Le fait religieux en entreprise, une cohabitation en tension
Comment résoudre la tension entre fait religieux et entreprise privée ? C’est l’objet du colloque « La diversité religieuse dans l'entreprise : Regards croisés sur un singulier pluriel » organisé, début mai, dans le cadre du projet Relien : entreprise et religion. Un sujet pour lequel le regard seul du juriste ne saurait suffire. Explications avec Vincente Fortier, directrice du laboratoire Droit, religion, entreprise et société (Dres – CNRS/Unistra) qui organise l’évènement.
Pourquoi ce colloque ?
Le fait religieux en entreprise est un sujet qui me tient à cœur, il y a une actualité judiciaire et législative tant nationale qu’européenne importante en la matière. Cela entre également dans le cadre d’un projet de formation des directeurs des ressources humaines, des chefs d’entreprise, des recruteurs… Ils ont souvent des questions sur ce sujet et semblent démunis, ils ont besoin d’un cadre juridique. Mais l’enjeu du colloque est aussi de dire que le regard seul du juriste ne peut suffire à résoudre la problématique du fait religieux en entreprise. Car la problématique interpelle autant le droit que les autres sciences humaines et sociales et les acteurs de terrain : « Comment articuler l’injonction paradoxale consistant à prôner d’un côté des politiques de valorisation de la diversité, de lutte contre la discrimination et à exiger de l’autre une forme d’invisibilité religieuse au travail ? »

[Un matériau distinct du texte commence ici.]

(** The thresholds are not rounded: for [L = 10] the index 6 lies below
    [5L/8 = 6.25] and is zeroed, although it reaches [5L/8] rounded down. *)
Example band_thresholds_exact :
  band_keep 10 6 = false /\ (5 * 10 / 8 <= 6)%nat /\
  map (band_keep 10) (seq 0 10)
  = [true; true; true; true; false; false; false; true; true; true].
Proof. repeat split. simpl. lia. Qed.

(** ** Sums *)

Lemma sigma_ext (n : nat) (f g : nat -> R) :
  (forall i, (i < n)%nat -> f i = g i) -> sigma n f = sigma n g.
Proof.
  induction n as [|n IH]; intros H; simpl; [reflexivity|].
  rewrite IH by (intros; apply H; lia). rewrite H by lia. reflexivity.
Qed.

Lemma sigma_opp (n : nat) (f : nat -> R) :
  sigma n (fun i => - f i)%R = (- sigma n f)%R.
Proof. induction n as [|n IH]; simpl; [lra|]. rewrite IH. lra. Qed.

Lemma sigma_zero (n : nat) (f : nat -> R) :
  (forall i, (i < n)%nat -> f i = 0%R) -> sigma n f = 0%R.
Proof.
  induction n as [|n IH]; intros H; simpl; [reflexivity|].
  rewrite IH by (intros; apply H; lia). rewrite H by lia. lra.
Qed.

Lemma sigma_shift (n : nat) (f : nat -> R) :
  sigma (S n) f = (f 0%nat + sigma n (fun i => f (S i)))%R.
Proof.
  induction n as [|n IH]; [simpl; lra|].
  change (sigma (S (S n)) f) with (sigma (S n) f + f (S n))%R.
  rewrite IH. simpl. lra.
Qed.

Lemma Csum_app (l m : list complex) : Csum (l ++ m) = Cadd (Csum l) (Csum m).
Proof.
  unfold Csum. induction l as [|a l IH]; simpl.
  - destruct (fold_right Cadd (0, 0)%R m) as [a b]. unfold Cadd. simpl.
    f_equal; lra.
  - rewrite IH. unfold Cadd. simpl. f_equal; lra.
Qed.

Lemma Csum_map_seq (F : nat -> complex) (n : nat) :
  Csum (map F (seq 0 n)) = (sigma n (fun i => real (F i)), sigma n (fun i => imag (F i))).
Proof.
  induction n as [|n IH]; [reflexivity|].
  rewrite seq_S, map_app, Csum_app, IH. unfold Cadd, Csum. simpl. f_equal; lra.
Qed.

(** ** The transform of a real series *)

Lemma dft_at_sigma (s : R) (xs : list complex) (k : nat) :
  dft_at s xs k =
  (sigma (length xs) (fun n =>
     real (nth n xs (0, 0)) * cos (s * (2 * PI * INR k * INR n / INR (length xs)))
     - imag (nth n xs (0, 0)) * sin (s * (2 * PI * INR k * INR n / INR (length xs)))),
   sigma (length xs) (fun n =>
     real (nth n xs (0, 0)) * sin (s * (2 * PI * INR k * INR n / INR (length xs)))
     + imag (nth n xs (0, 0)) * cos (s * (2 * PI * INR k * INR n / INR (length xs)))))%R.
Proof.
  unfold dft_at.
  rewrite (enumerate_map
             (fun n x => Cmul x (cis (s * (2 * PI * INR k * INR n / INR (length xs)))))
             xs (0, 0)%R).
  rewrite Csum_map_seq. reflexivity.
Qed.

Lemma cos_reflect (a : R) (m : nat) : cos (2 * INR m * PI - a) = cos a.
Proof.
  replace (2 * INR m * PI - a)%R with (- a + 2 * INR m * PI)%R by ring.
  now rewrite cos_period, cos_neg.
Qed.

Lemma sin_reflect (a : R) (m : nat) : sin (2 * INR m * PI - a) = (- sin a)%R.
Proof.
  replace (2 * INR m * PI - a)%R with (- a + 2 * INR m * PI)%R by ring.
  now rewrite sin_period, sin_neg.
Qed.

Lemma of_real_nth (x : list R) (n : nat) :
  nth n (map of_real x) (0, 0)%R = (nth n x 0%R, 0%R).
Proof. exact (map_nth of_real x 0%R n). Qed.

Lemma dft_nth (xs : list complex) (k : nat) :
  (k < length xs)%nat -> nth k (dft xs) (0, 0)%R = dft_at (-1) xs k.
Proof.
  intros Hk. unfold dft.
  rewrite (nth_indep _ (0, 0)%R (dft_at (-1) xs 0)) by shape.
  rewrite (map_nth (dft_at (-1) xs)), seq_nth by assumption. reflexivity.
Qed.

Lemma band_keep_symmetric (n k : nat) :
  (k <= n)%nat -> band_keep n (n - k) = band_keep n k.
Proof.
  intros Hk. rewrite !band_keep_integers. apply eq_true_iff_eq.
  rewrite !orb_true_iff, !Nat.leb_le. lia.
Qed.

(** ** The expected values *)

Lemma sigma_linear (n : nat) (a b : R) (f g : nat -> R) :
  sigma n (fun i => a * f i + b * g i)%R = (a * sigma n f + b * sigma n g)%R.
Proof. induction n as [|n IH]; simpl; [lra|]. rewrite IH. lra. Qed.

(** The inverse transform of the band-filtered spectrum of a real series,
    written out: at position [j], the sum over the kept frequencies [k] of
    the waves [x_n cos (2 pi k (j - n) / L)] and [x_n sin (2 pi k (j - n) / L)]. *)
Lemma expected_value_nth (clean : list R) (j : nat) :
  (j < length clean)%nat ->
  let L := length clean in
  let wave (f : R -> R) : R :=
    (/ INR L *
     sigma L (fun k =>
       if band_keep L k
       then sigma L (fun n => nth n clean 0 * f (2 * PI * INR k * (INR j - INR n) / INR L))
       else 0))%R in
  nth j (idft (band_filtered_spectrum clean)) (0, 0)%R = (wave cos, wave sin).
Proof.
  intros Hj L wave. unfold wave. clear wave.
  assert (HY : length (band_filtered_spectrum clean) = L)
    by apply band_filtered_spectrum_length.
  assert (HL : INR L <> 0%R) by (apply not_0_INR; lia).
  unfold idft. rewrite HY, map_seq_nth by exact Hj.
  rewrite dft_at_sigma, HY. unfold Cscale. cbn [real imag fst snd].
  f_equal; f_equal; apply sigma_ext; intros k Hk;
    rewrite band_filtered_spectrum_nth by exact Hk; fold L;
    destruct (band_keep L k); cbn [real imag fst snd]; try ring;
    rewrite dft_nth by (rewrite length_map; exact Hk);
    rewrite dft_at_sigma, length_map; fold L; cbn [real imag fst snd].
  - set (phi := (1 * (2 * PI * INR j * INR k / INR L))%R).
    rewrite (Rmult_comm _ (cos phi)), (Rmult_comm _ (sin phi)).
    replace (cos phi * _ - sin phi * _)%R with (cos phi * sigma L (fun n =>
       real (nth n (map of_real clean) (0, 0)) * cos (-1 * (2 * PI * INR k * INR n / INR L)) -
       imag (nth n (map of_real clean) (0, 0)) * sin (-1 * (2 * PI * INR k * INR n / INR L)))
       + (- sin phi) * sigma L (fun n =>
       real (nth n (map of_real clean) (0, 0)) * sin (-1 * (2 * PI * INR k * INR n / INR L)) +
       imag (nth n (map of_real clean) (0, 0)) * cos (-1 * (2 * PI * INR k * INR n / INR L))))%R
      by ring.
    rewrite <- sigma_linear. apply sigma_ext. intros n Hn.
    rewrite of_real_nth. cbn [real imag fst snd].
    replace (2 * PI * INR k * (INR j - INR n) / INR L)%R
      with (phi + -1 * (2 * PI * INR k * INR n / INR L))%R by (unfold phi; field; exact HL).
    rewrite cos_plus. ring.
  - set (phi := (1 * (2 * PI * INR j * INR k / INR L))%R).
    rewrite (Rmult_comm _ (cos phi)), (Rmult_comm _ (sin phi)).
    replace (sin phi * _ + cos phi * _)%R with (sin phi * sigma L (fun n =>
       real (nth n (map of_real clean) (0, 0)) * cos (-1 * (2 * PI * INR k * INR n / INR L)) -
       imag (nth n (map of_real clean) (0, 0)) * sin (-1 * (2 * PI * INR k * INR n / INR L)))
       + cos phi * sigma L (fun n =>
       real (nth n (map of_real clean) (0, 0)) * sin (-1 * (2 * PI * INR k * INR n / INR L)) +
       imag (nth n (map of_real clean) (0, 0)) * cos (-1 * (2 * PI * INR k * INR n / INR L))))%R
      by ring.
    rewrite <- sigma_linear. apply sigma_ext. intros n Hn.
    rewrite of_real_nth. cbn [real imag fst snd].
    replace (2 * PI * INR k * (INR j - INR n) / INR L)%R
      with (phi + -1 * (2 * PI * INR k * INR n / INR L))%R by (unfold phi; field; exact HL).
    rewrite sin_plus. ring.
Qed.


(** ** Arrays, position by position *)

Lemma put_nth {A : Type} (a : list A) (idx : list nat) (v : A) (i : nat) (d : A) :
  (i < length a)%nat ->
  nth i (put a idx v) d = if existsb (Nat.eqb i) idx then v else nth i a d.
Proof.
  intros Hi. unfold put.
  rewrite (enumerate_map (fun i x => if existsb (Nat.eqb i) idx then v else x) a d).
  now rewrite map_seq_nth.
Qed.

Lemma where_existsb (mask : list bool) (i : nat) :
  existsb (Nat.eqb i) (where_ mask) = nth i mask false.
Proof.
  apply eq_true_iff_eq. rewrite existsb_exists, <- where_spec. split.
  - intros (j & Hj & Hij). apply Nat.eqb_eq in Hij. now subst j.
  - intros Hi. exists i. split; [exact Hi|apply Nat.eqb_refl].
Qed.

Lemma put_where_nth {A : Type} (a : list A) (mask : list bool) (v : A) (i : nat) (d : A) :
  (i < length a)%nat ->
  nth i (put a (where_ mask) v) d = if nth i mask false then v else nth i a d.
Proof. intros Hi. now rewrite put_nth, where_existsb. Qed.

(** The baseline of [generate_spectral_score] at a position: the moving
    average, raised to [EPS] where it does not exceed it. *)
Lemma clamped_baseline_nth (ave_mag : list R) (i : nat) :
  (i < length ave_mag)%nat ->
  nth i (put ave_mag (where_ (map (fun a => Rleb a EPS) ave_mag)) EPS) 0%R
  = Rmax (nth i ave_mag 0%R) EPS.
Proof.
  intros Hi. rewrite put_where_nth by assumption.
  rewrite (nth_indep _ false ((fun a => Rleb a EPS) 0%R)) by (rewrite length_map; exact Hi).
  rewrite (map_nth (fun a => Rleb a EPS)). unfold Rleb.
  destruct (Rle_dec (nth i ave_mag 0%R) EPS) as [H|H].
  - now rewrite Rmax_right.
  - rewrite Rmax_left; [reflexivity|lra].
Qed.

Lemma generate_spectral_score_nth (self : SpectralResidual) (mags : list R) (i : nat) :
  (i < length mags)%nat ->
  nth i (generate_spectral_score self mags) 0%R =
  clip (Rabs (nth i mags 0 - Rmax (nth i (average_filter mags (__score_window self)) 0) EPS)
        / Rmax (nth i (average_filter mags (__score_window self)) 0) EPS / 10)%R 0 1.
Proof.
  intros Hi. unfold generate_spectral_score.
  set (ave := put _ _ EPS).
  assert (Hl : length ave = length mags) by (unfold ave; shape).
  rewrite (nth_indep _ 0%R ((fun r => clip (r / 10) 0 1) 0%R)) by shape.
  rewrite (map_nth (fun r => clip (r / 10) 0 1)).
  rewrite (zip_with_nth _ mags ave i 0%R 0%R 0%R) by lia.
  unfold ave. rewrite clamped_baseline_nth by shape. reflexivity.
Qed.

Lemma clip_one (x : R) : clip x 0 1 = 1%R <-> (1 <= x)%R.
Proof.
  unfold clip, Rmin, Rmax.
  destruct (Rle_dec x 0); destruct (Rle_dec _ 1); split; intros; lra.
Qed.

Lemma clip_zero (x : R) : clip x 0 1 = 0%R <-> (x <= 0)%R.
Proof.
  unfold clip, Rmin, Rmax.
  destruct (Rle_dec x 0); destruct (Rle_dec _ 1); split; intros; lra.
Qed.

(** X1: with a positive [EPS], the score at a position is [|m - b| / b / 10]
    clipped to [0, 1], where [m] is the magnitude there and [b] the moving
    average raised to at least [EPS]; it is 0 exactly when [m = b], and it
    saturates at 1 exactly when [m] is at least [10 b] away from [b]. *)
Theorem spectral_score_pointwise (self : SpectralResidual) (mags : list R) (i : nat) :
  (0 < EPS)%R ->
  (i < length mags)%nat ->
  let m := nth i mags 0%R in
  let b := Rmax (nth i (average_filter mags (__score_window self)) 0%R) EPS in
  let score := nth i (generate_spectral_score self mags) 0%R in
  (0 < b)%R /\
  score = clip (Rabs (m - b) / b / 10) 0 1 /\
  (score = 0%R <-> m = b) /\
  (score = 1%R <-> (10 * b <= Rabs (m - b))%R) /\
  ((Rabs (m - b) <= 10 * b)%R -> score = (Rabs (m - b) / (10 * b))%R).
Proof.
  intros Heps Hi m b score.
  assert (Hb : (0 < b)%R) by (unfold b; apply Rlt_le_trans with EPS; [assumption|apply Rmax_r]).
  assert (Hscore : score = clip (Rabs (m - b) / b / 10) 0 1)
    by (unfold score, m, b; now apply generate_spectral_score_nth).
  assert (Hx : (Rabs (m - b) / b / 10 = Rabs (m - b) / (10 * b))%R) by (field; lra).
  assert (Hpos : (0 <= Rabs (m - b))%R) by apply Rabs_pos.
  assert (H10 : (0 < 10 * b)%R) by lra.
  split; [exact Hb|]. split; [exact Hscore|]. rewrite Hscore, Hx. split; [|split].
  - rewrite clip_zero. split.
    + intros H. apply (Rmult_le_compat_r (10 * b)) in H; [|lra].
      unfold Rdiv in H. rewrite Rmult_assoc, Rinv_l, Rmult_1_r, Rmult_0_l in H by lra.
      assert (H0 : Rabs (m - b) = 0%R) by lra.
      destruct (Req_dec (m - b) 0) as [E|E]; [lra|]. apply Rabs_no_R0 in E. contradiction.
    + intros ->. rewrite Rminus_diag, Rabs_R0. unfold Rdiv. rewrite Rmult_0_l. lra.
  - rewrite clip_one. split.
    + intros H. apply (Rmult_le_compat_r (10 * b)) in H; [|lra].
      unfold Rdiv in H. rewrite Rmult_assoc, Rinv_l, Rmult_1_r in H by lra. lra.
    + intros H. apply (Rmult_le_reg_r (10 * b)); [lra|].
      unfold Rdiv. rewrite Rmult_assoc, Rinv_l, Rmult_1_r by lra. lra.
  - intros H. unfold clip.
    assert (H0 : (0 <= Rabs (m - b) / (10 * b))%R).
    { unfold Rdiv. apply Rmult_le_pos; [exact Hpos|]. left. now apply Rinv_0_lt_compat. }
    assert (H1 : (Rabs (m - b) / (10 * b) <= 1)%R).
    { apply (Rmult_le_reg_r (10 * b)); [lra|].
      unfold Rdiv. rewrite Rmult_assoc, Rinv_l, Rmult_1_r by lra. lra. }
    rewrite Rmax_left by lra. now rewrite Rmin_left.
Qed.

(** ** More on the transform *)

Lemma magnitude_nonneg (c : complex) : (0 <= magnitude c)%R.
Proof. unfold magnitude. apply sqrt_pos. Qed.

(** X2: [spectral_residual_transform] raises the error of [np.fft.fft] on an
    empty list; on any other list it returns as many magnitudes as it was
    given values, none of them negative. [EPS] is taken non-negative, so
    that every magnitude the code divides by or takes the logarithm of,
    outside the positions it overwrites, is positive. *)
Theorem spectral_residual_transform_shape (self : SpectralResidual) (values : list R) :
  (0 <= EPS)%R ->
  (values = [] ->
   spectral_residual_transform self values
   = Raise (ValueError "Invalid number of FFT data points (0) specified.")) /\
  (values <> [] ->
   exists mags, spectral_residual_transform self values = Ok mags /\
                length mags = length values /\
                Forall (fun m => 0 <= m)%R mags).
Proof.
  intros _. split.
  - intros ->. reflexivity.
  - intros Hne. unfold spectral_residual_transform.
    assert (Hlen : (0 < length values)%nat) by (destruct values; simpl; [congruence|lia]).
    rewrite fft_ok by (apply nonempty_length; shape). cbn [bind].
    rewrite ifft_ok by (apply nonempty_length; shape). cbn [bind].
    eexists. split; [reflexivity|]. split; [shape|].
    apply Forall_map, Forall_forall. intros c _. apply magnitude_nonneg.
Qed.
(** * VoTune-AI: the playlist service and the mood service

    A shallow embedding of the two request handlers of the repository:

    - [src/1.py], the Flask handler [get_playlist] behind [GET /playlist],
      whose loop filters the candidates returned by the search provider;
    - [src/backend/main.py], the FastAPI handlers [analyze_mood] and
      [analyze_audio].

    Python values are modelled as decoded JSON, uncaught Python exceptions as
    the [Raise] case of a result type, and the collaborators reached over the
    network (the search provider, the classifier, the rest of the audio
    pipeline) as function arguments of the handlers. *)

From Stdlib Require Import ZArith List String Ascii Bool Lia.
From Stdlib Require Import Floats.SpecFloat.
From Equations Require Import Equations.
Import ListNotations.

#[local] Set Warnings "-register-all".
Local Open Scope string_scope.
Local Open Scope list_scope.
Local Open Scope Z_scope.

(** ** Python values *)

Module Py.

(** What [json.loads] builds: [None], [bool], [int], [float], [str], [list]
    and [dict] with string keys.  A float is a binary64 number; a dict is
    the sequence of its items, keys distinct. *)
Inductive value : Type :=
| None_
| Bool (b : bool)
| Int (z : Z)
| Float (f : spec_float)
| Str (s : string)
| List (l : list value)
| Dict (d : list (string * value)).

(** The exceptions the handlers can let escape. *)
Inductive exn : Type :=
| AttributeError
| TypeError
| KeyError
| IndexError
| ValueError
| RuntimeError
| RecursionError.

Inductive result (A : Type) : Type :=
| Ok (a : A)
| Raise (e : exn).
Arguments Ok {A} a.
Arguments Raise {A} e.

Definition bind {A B : Type} (r : result A) (k : A -> result B) : result B :=
  match r with
  | Ok a => k a
  | Raise e => Raise e
  end.

Notation "x <- r ;; k" := (bind r (fun x => k))
  (at level 61, r at next level, right associativity).

(** [d.get(k)] on the items of a dict. *)
Fixpoint lookup (d : list (string * value)) (k : string) : option value :=
  match d with
  | [] => None
  | (k', v) :: d' => if String.eqb k k' then Some v else lookup d' k
  end.

(** [obj.get(k, default)]: only a dict has the method. *)
Definition get (obj : value) (k : string) (default : value) : result value :=
  match obj with
  | Dict d =>
      Ok (match lookup d k with
          | Some v => v
          | None => default
          end)
  | _ => Raise AttributeError
  end.

(** [obj[k]] for a string [k]. *)
Definition getitem (obj : value) (k : string) : result value :=
  match obj with
  | Dict d =>
      match lookup d k with
      | Some v => Ok v
      | None => Raise KeyError
      end
  | _ => Raise TypeError
  end.

(** [k in obj] for a string [k]: key membership in a dict, element
    membership in a list, substring test in a string. *)
Definition is_str (k : string) (v : value) : bool :=
  match v with
  | Str s => String.eqb k s
  | _ => false
  end.

Definition has_substring (k s : string) : bool :=
  match String.index 0 k s with
  | Some _ => true
  | None => false
  end.

Definition contains (obj : value) (k : string) : result bool :=
  match obj with
  | Dict d => Ok (match lookup d k with Some _ => true | None => false end)
  | List l => Ok (existsb (is_str k) l)
  | Str s => Ok (has_substring k s)
  | _ => Raise TypeError
  end.

(** [isinstance(v, list)]. *)
Definition is_list (v : value) : bool :=
  match v with
  | List _ => true
  | _ => false
  end.

(** Truth value, as [if v] tests it. *)
Definition truthy (v : value) : bool :=
  match v with
  | None_ => false
  | Bool b => b
  | Int z => negb (z =? 0)
  | Float (S754_zero _) => false
  | Float _ => true
  | Str s => negb (String.eqb s "")
  | List l => match l with [] => false | _ => true end
  | Dict d => match d with [] => false | _ => true end
  end.
(** X4.  A snapshot that is its own mirror image (bit [i] equals bit [7-i]) has
    position exactly 0. *)
Theorem Reflectance_Position_palindrome (data : Z) :
  0 <= data < 256 -> data <> 0 ->
  (forall i, 0 <= i <= 7 -> Z.testbit data i = Z.testbit data (7 - i)) ->
  Reflectance_Position data = Ok 0.
Proof.
  intros Hr Hnz Hpal.
  rewrite Reflectance_Position_defined by assumption.
  assert (Hw : wsum data 0 8 = 0).
  { cbn [wsum]. rewrite !sensor_bit_testbit.
    rewrite (Hpal (Z.of_nat 0)), (Hpal (Z.of_nat 1)),
            (Hpal (Z.of_nat 2)), (Hpal (Z.of_nat 3)) by lia.
    cbn [nth w]. simpl Z.of_nat. simpl (7 - _).
    destruct (Z.testbit data 7), (Z.testbit data 6),
             (Z.testbit data 5), (Z.testbit data 4); reflexivity. }
  rewrite Hw. reflexivity.
Qed.

Lemma Reflectance_Position_palindrome_witness :
  Reflectance_Position 0x24 = Ok 0.
Proof.
  apply (Reflectance_Position_palindrome 0x24); try lia.
  intros i Hi.
  assert (Hc : i = 0 \/ i = 1 \/ i = 2 \/ i = 3 \/
               i = 4 \/ i = 5 \/ i = 6 \/ i = 7) by lia.
  repeat destruct Hc as [-> | Hc]; try subst i; reflexivity.
Defined.

(* ===================================================================== *)
(** ** Read-modify-write on registers, bit by bit *)
(* ===================================================================== *)

Lemma to_uint8_bit (x k : Z) :
  Z.testbit (to_uint8 x) k = (k <? 8) && Z.testbit x k.
Proof.
  destruct (Z_lt_le_dec k 0) as [Hneg|Hk].
  - rewrite !Z.testbit_neg_r by assumption. now rewrite andb_false_r.
  - unfold to_uint8. now rewrite Z.testbit_mod_pow2 by lia.
Qed.
(** The literal of a number: digits, a sign, a fraction, an exponent. *)
Definition number_literal (lit : string) : bool :=
  match lit with
  | EmptyString => false
  | String c rest => number_start c && string_forallb number_char rest
  end.

Definition has_key {V} (k : string) (items : list (string * V)) : bool :=
  existsb (λ kv, String.eqb k kv.1) items.

(** The keys of a dict are distinct. *)
Fixpoint distinct_keys {V} (items : list (string * V)) : bool :=
  match items with
  | [] => true
  | kv :: rest => negb (has_key kv.1 rest) && distinct_keys rest
  end.

(** The values [json.dumps] writes and [json.loads] gives back. *)
Fixpoint json_ok (v : pyval) : bool :=
  match v with
  | PyNone | PyBool _ | PyStr _ => true
  | PyNum lit => number_literal lit
  | PyList items => forallb json_ok items
  | PyDict items =>
      distinct_keys items && forallb (λ kv, json_ok kv.2) items
  end.

(** The dict that a sequence of [d[k] = v] builds. *)
Definition dict_of_items {V} (items : list (string * V)) : list (string * V) :=
  fold_left (λ d kv, dict_set kv.1 kv.2 d) items [].

(** ** The library interface *)

(** [json] and [datetime], as far as the module uses them.  [None] is a
    raised [JSONDecodeError], respectively [ValueError]. *)
Class PyLib : Type := {
  datetime : Type;
  isoformat : datetime → string;
  fromisoformat : string → option datetime;
  json_dumps : pyval → string;
  json_loads : string → option pyval;
}.

(** What the module relies on: [fromisoformat] reads what [isoformat]
    prints, [json.loads] reads what [json.dumps] writes, and a JSON text is
    not empty. *)
Class PyLibLaws `{PyLib} : Prop := {
  fromisoformat_isoformat :
    ∀ t : datetime, fromisoformat (isoformat t) = Some t;
  json_loads_dumps :
    ∀ v : pyval, json_ok v → json_loads (json_dumps v) = Some v;
  json_dumps_nonempty :
    ∀ v : pyval, json_ok v → json_dumps v ≠ EmptyString;
}.

(** ** The messaging model *)

Section Model.
Context `{PyLib}.
(** Whatever the subscribers' handlers keep of their own. *)
Context {App : Type}.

Quelles questions sont soulevées ?
La diffusion dans l’entreprise privée de la neutralité des convictions, traduction juridique du principe de laïcité, n’ouvre-t-elle pas en réalité la porte à la discrimination indirecte ? Est-ce que l’identité peut se compartimenter entre identité privée et publique ? Quand on entre dans l’enceinte de l’entreprise il faudrait se dévêtir de l’identité religieuse de peur notamment d’être stigmatisé ? Quelle conception se fait-on alors de la fonction d’une entreprise, un lieu de production économique et pas un relais de valeurs sociales ? Le Guide du fait religieux dans les entreprises privées s’ouvre par cette phrase : L’entreprise a une finalité économique mais elle est également un lieu de socialisation, de discussions, d’interactions, voire parfois de confrontation puisque le salarié y est aussi un individu avec son histoire, ses convictions, sa culture, ses croyances ou sa non-croyance.
Quels faits religieux sont les plus concernés ?
Même s’il ne concerne pas seulement les convictions religieuses, le principe de neutralité des convictions vise principalement la religion et plus précisément encore la religion musulmane. La grande problématique étant celle du voile dans l’entreprise qui touche particulièrement les femmes… Aujourd’hui, la clause de neutralité dans le règlement intérieur permet d’interdire le port du voile si la salariée est en contact avec la clientèle. Avant un licenciement éventuel, l’employeur doit proposer un autre poste sans contact avec la clientèle, si cela est possible. Une affaire a été portée à ce sujet devant la cour de justice de l’Union européenne. Une ingénieure qui a toujours porté le voile a été sommée de le retirer lors de visites à un client suite à la plainte de ce dernier. Ce qui met en tension l’intérêt du salarié et celui de l’entreprise. Autre grande problématique : celle du rapport sexiste, un homme qui pour une raison religieuse ne voudrait pas serrer la main d’une femme ou obéir à sa supérieure hiérarchique.
Quelles conclusions ?
Il faut changer notre regard, favoriser la coexistence pacifique, faire fonctionner notre rapport à l’autre
Ce que l’on note c’est que si la problématique du fait religieux dans l’entreprise est présente ce n’est pas le problème principal pour le salarié en entreprise. Par ailleurs, il ne faut pas qu’une décision de l’entreprise soit « polluée » par le mobile religieux. Afin d’éviter le spectre de la discrimination, mieux vaut se tourner vers le code du travail. Si le droit est une façon de réguler une société qui doit porter des valeurs humanistes, je suis pour la négociation, la discussion. Le but est d’avoir une société la plus inclusive possible. Il faut changer notre regard, favoriser la coexistence pacifique, faire fonctionner notre rapport à l’autre.